1 - Obviamente que sim. Já está a ser utilizada em muitos sítios e parece que está a ter bons resultados em relação a pacientes em estados graves, sendo o químico que faz parte da "cannabis" o único que lhes dá algum alívio.

2 - Parece-me absolutamente normal que isso aconteça. O que eu acho extraordinário, nesta discussão toda, é que toda a gente sabe muito bem quais são as graves consequências do tabaco e do álcool e não se conhecem as consequências graves da "cannabis", sendo que, até hoje, uma grande parte dos estudos mostra que a "cannabis" não conduz à utilização de outras drogas mais "pesadas". Por isso, não é lógico que nós aceitemos, sem receita médica, o consumo de álcool e de tabaco e que precisemos de receita médica para a "cannabis". Mas também percebo que há aspectos culturais complicados e, portanto, vamos ter que avançar lentamente.

Júlio Machado Vaz

Psiquiatra

1 - Concordo em absoluto.

2 - Acho que sim.
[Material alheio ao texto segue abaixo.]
Lemma chat_events_keep evs s :
  Forall written_part (cb_images s) ->
  let s' := fold_left chat_body_event evs s in
  Forall written_part (cb_images s')
  /\ (forall ch, body_said s' ch = body_said s ch +:+ said ch evs)
  /\ cb_calls s' = fold_left (call_arm no_signature) evs (cb_calls s).
Proof.
  cbv zeta. revert s. induction evs as [|ev evs IH]; intros s H.
  - split; [done|]. split; [|done]. intros ch. symmetry. apply str_app_nil_r.
  - cbn [fold_left]. destruct (chat_event_keeps s ev H) as (H1 & B1 & C1).
    destruct (IH _ H1) as (H2 & B2 & C2). split; [done|]. split; [|by rewrite C2, C1].
    intros ch. by rewrite B2, B1, said_cons, str_app_assoc.
Qed.

(** ** What a body is read back as *)
Lemma tells_text evs :
  (forall ev, In ev evs -> is_call ev = false /\ forall ch, ch <> ChText -> say ch ev = None) ->
  tells evs (fun ch => match ch with ChText => text_of evs | _ => "" end) [].
Proof.
  induction evs as [|ev evs IH]; intros H; [split; [by intros []|done]|].
  destruct IH as [IH IC]; [intros; apply H; by right|]. destruct (H ev) as [C S]; [by left|]. split.
  - intros ch. rewrite said_cons, IH. destruct ch; try (by rewrite S). by destruct ev.
  - unfold calls_of in *. cbn. by rewrite C.
Qed.

Lemma content_event content ev :
  In ev (content_events content) -> is_call ev = false /\ forall ch, ch <> ChText -> say ch ev = None.
Proof.
  set (plain := fun ev => is_call ev = false /\ forall ch, ch <> ChText -> say ch ev = None).
  assert (T : forall t, Forall plain (flush_text t)).
  { intros t. unfold flush_text. destruct (is_empty t); repeat constructor. by intros []. }
  assert (I : forall part, plain (unwrap_or (image_event_from_part part) (protocol "image_url" part))).
  { intros part. destruct (image_event_from_part part) as [e|] eqn:E; cbn [unwrap_or]; [|split; [done|by intros []]].
    unfold image_event_from_part in E. destruct (negb _); [done|].
    destruct (pointer_str part _) as [url|]; [|done]. cbn [mbind option_bind] in E.
    destruct (strip_prefix "data:" url) as [rest|]; [|done]. cbn [mbind option_bind] in E.
    destruct (split_once_str ";base64," rest) as [[m d]|]; [|done]. cbn [mbind option_bind] in E.
    destruct (_ || _); [done|]. injection E as <-. split; [done|by intros []]. }
  enough (F : Forall plain (content_events content)) by (rewrite List.Forall_forall in F; apply F).
  unfold content_events. destruct (nonempty _); [repeat constructor; by intros []|].
  destruct (as_array content) as [parts|]; [|done].
  assert (P : forall parts out text, Forall plain out ->
    Forall plain (let '(out, text) := fold_left content_part parts (out, text) in out ++ flush_text text)).
  { clear parts. intros parts. induction parts as [|part parts IH]; intros out text Ho; cbn [fold_left].
    - apply Forall_app. by split.
    - unfold content_part at 2. destruct (as_str part); [by apply IH|]. destruct (bool_decide _).
      + apply IH. rewrite !Forall_app. repeat split; auto.
      + by destruct (text_piece part); apply IH. }
  by apply P.
Qed.

Lemma tells_content content :
  tells (content_events content)
    (fun ch => match ch with ChText => unwrap_or (flatten_content content) "" | _ => "" end) [].
Proof.
  destruct (tells_text (content_events content) (content_event content)) as [S C]. split; [|done].
  intros ch. rewrite S. destruct ch; [apply content_events_flat|done..].
Qed.

Lemma flatten_written parts acc :
  Forall written_part parts -> fold_left flatten_part parts acc = acc +:+ parts_text parts.
Proof.
  intros H. revert acc. induction H as [|part parts W _ IH]; intros acc; [by rewrite str_app_nil_r|].
  cbn [fold_left]. rewrite IH. change (part :: parts) with ([part] ++ parts). rewrite parts_text_app, <- str_app_assoc.
  f_equal. destruct W as [(t & _ & ->)|(m & d & ->)].
  - unfold parts_text. cbn [map text_concat fold_right]. rewrite part_text_part, str_app_nil_r.
    unfold flatten_part, text_part, text_piece, get_str. rewrite as_str_jobj. read_json.
    cbn [mbind option_bind as_str is_none orb]. by rewrite bool_decide_true.
  - rewrite image_part_silent, str_app_nil_r. unfold flatten_part, chat_image_url_part, text_piece, get_str.
    rewrite as_str_jobj. read_json. cbn [mbind option_bind as_str is_none orb]. by rewrite bool_decide_false.
Qed.

Lemma flatten_message text refusal images no_tools :
  Forall written_part images ->
  unwrap_or (flatten_content (chat_message_content text refusal images no_tools)) "" = parts_text images +:+ text.
Proof.
  intros H. unfold chat_message_content. destruct images as [|i images].
  - destruct (is_empty text) eqn:E.
    + destruct text; [|done]. by destruct (_ || _).
    + cbn [andb]. unfold flatten_content. cbn [as_str]. by rewrite nonempty_is.
  - unfold flatten_content. cbn [as_str nonempty opt_filter as_array mbind option_bind].
    rewrite flatten_written by (by apply flush_typed_written). rewrite flush_typed_text.
    cbn [String.append]. set (t := parts_text _ +:+ _). by destruct t.
Qed.

Section Reading.
Context {SJ : SerdeJson}.

Lemma written_call tool :
  complete_chat_tool_call (chat_tool_call_value (it_id tool) (it_name tool) (it_args tool) (it_custom tool))
  = Ok (call_spoken tool 0).
Proof.
  unfold complete_chat_tool_call, chat_tool_call_value, call_spoken, start_of, delta_of.
  destruct (it_custom tool).
  - unfold get_str at 1. read_json. cbn [mbind option_bind as_str]. rewrite bool_decide_true by done.
    unfold complete_chat_custom_call, tool_call_index, str_field, get_str, json_text_field. read_json.
    cbn [unwrap_or]. read_json. cbn [mbind option_bind as_str unwrap_or]. by destruct (it_args tool).
  - unfold get_str at 1. read_json. cbn [mbind option_bind as_str]. rewrite bool_decide_false by done.
    unfold foreign_type, get_str at 1. read_json. cbn [mbind option_bind as_str is_some_and]. eqb_literals. cbn [negb].
    unfold tool_call_index, str_field, get_str, json_text_field. read_json.
    cbn [unwrap_or]. read_json. cbn [mbind option_bind as_str unwrap_or]. by destruct (it_args tool).
Qed.

Lemma written_call_index tool :
  check_index (chat_tool_call_value (it_id tool) (it_name tool) (it_args tool) (it_custom tool)) "index"
    MAX_TOOL_CALL_INDEX "tool call" = Ok tt.
Proof. unfold check_index, chat_tool_call_value. by destruct (it_custom tool); read_json. Qed.

(** The events the calls of a body are read back as. *)
Definition calls_spoken (ts : calls) : list IrStreamEvent :=
  flat_map (fun it => call_spoken it.2 0) (indexed_tool_finish ts).

Lemma tells_calls ts : tells (calls_spoken ts) (fun _ => "") (calls_spoken ts).
Proof.
  unfold calls_spoken. induction (indexed_tool_finish ts) as [|it l [IH IC]]; [done|]. cbn [flat_map].
  destruct (tells_call it.2 0) as [S C]. split.
  - intros ch. by rewrite said_app, IH, S.
  - unfold calls_of in *. by rewrite List.filter_app, C, IC.
Qed.

Lemma quiet_identity audio : Forall quiet (audio_identity_events audio).
Proof. apply Forall_app. split; apply quiet_push; intros ? _; by split; [intros []|]. Qed.

Lemma tells_audio s :
  tells (complete_chat_audio (chat_message s))
    (fun c => only ChAudio (cb_audio_data s) c +:+ only ChTranscript (cb_audio_transcript s) c) [].
Proof.
  unfold complete_chat_audio, object_field, chat_message. read_json. rewrite opt_or_None.
  unfold chat_audio. destruct (_ || _) eqn:B.
  - cbn [mbind option_bind opt_filter]. rewrite !is_object_set_opt, is_object_jobj. cbn iota.
    unfold audio_events, str_field, get_str. read_json. rewrite !opt_or_None.
    rewrite (app_assoc (push_opt AudioDelta _)).
    pose proof (tells_app _ _ _ _ _ _ (tells_if_text ChAudio (cb_audio_data s))
      (tells_if_text ChTranscript (cb_audio_transcript s))) as T.
    set (audio := set_opt "transcript" _ _).
    destruct (tells_app _ _ _ _ _ _ T (tells_quiet _ (quiet_identity audio))) as [S C].
    split; [|exact C]. intros ch. etransitivity; [apply S|]. apply str_app_nil_r.
  - cbn [mbind option_bind opt_filter]. apply orb_false_iff in B as [[[B1 B2]%orb_false_iff _]%orb_false_iff _].
    destruct (cb_audio_data s), (cb_audio_transcript s); try done. split; [by intros []|done].
Qed.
Se as vantagens clínicas são fundamentadas em estudos

credíveis, parece-me errado que alguém estenda a tal utilização do produto argumentos esgrimidos - com ou sem razão, mas legitimamente! - na discussão sobre outros tipos de consumo.

João Menezes Ferreira

Presidente da Associação Portuguesa Antiproibicionista

1 - Sim. Os efeitos terapêuticos da "cannabis" são, neste momento, óbvios. A história dos psicotrópicos ou estupefacientes é uma história que começa por ser médica. Portanto, acho bem.

2 - Sim. Lembro que, na estratégia daqueles que lutaram pela alteração das leis da droga em Portugal, não se quis particularizar a "cannabis" nem esquecer a essencial intervenção médica na prescrição da "cannabis".

Luís Fernandes

Psicólogo

1 - Concordo em absoluto. Estão demonstrados os efeitos terapêuticos da "cannabis" em vários sofrimentos e a experimentação clínica com a "cannabis" foi interrompida apenas devido a razões morais e não a razões científicas. Isto é, no mínimo, lamentável.

2 - Tenho dúvidas de que a receita médica seja a melhor forma de tornar a "cannabis" acessível do ponto de vista terapêutico. Eu resisto a entregar nas mãos do monopólio da medicina convencional todo o controlo do sofrimento humano - em determinadas situações, sim, mas não em todas, porque ele já demonstrou muitos efeitos perversos. Há formas de autocuidado. As pessoas têm conhecimento sobre as formas de atacar o sofrimento, têm todo o campo das plantas medicinais e da medicina alternativa, e suponho que também se poderia utilizar "cannabis" como forma de autocuidado. Contudo, a receita médica poderá ser uma das vias, não me repugnaria nada.

Lourenço Martins

Juiz

1 - Se a "cannabis" tem algumas propriedades terapêuticas, parece não haver nenhum obstáculo de ela poder vir a ser utilizada. As dúvidas que se levantam, e são os médicos que as colocam, são se, de facto, a "cannabis" tem virtualidades terapêuticas. Se há médicos que entendem que sim, é uma posição de natureza médica e deontológica, e nós, os juristas, nada temos a opor.

2 - Não me pronuncio sobre isso. Acho que é uma questão médica. Como jurista, aquilo que vejo no panorama internacional é que há ainda muito mais dúvidas do que certezas.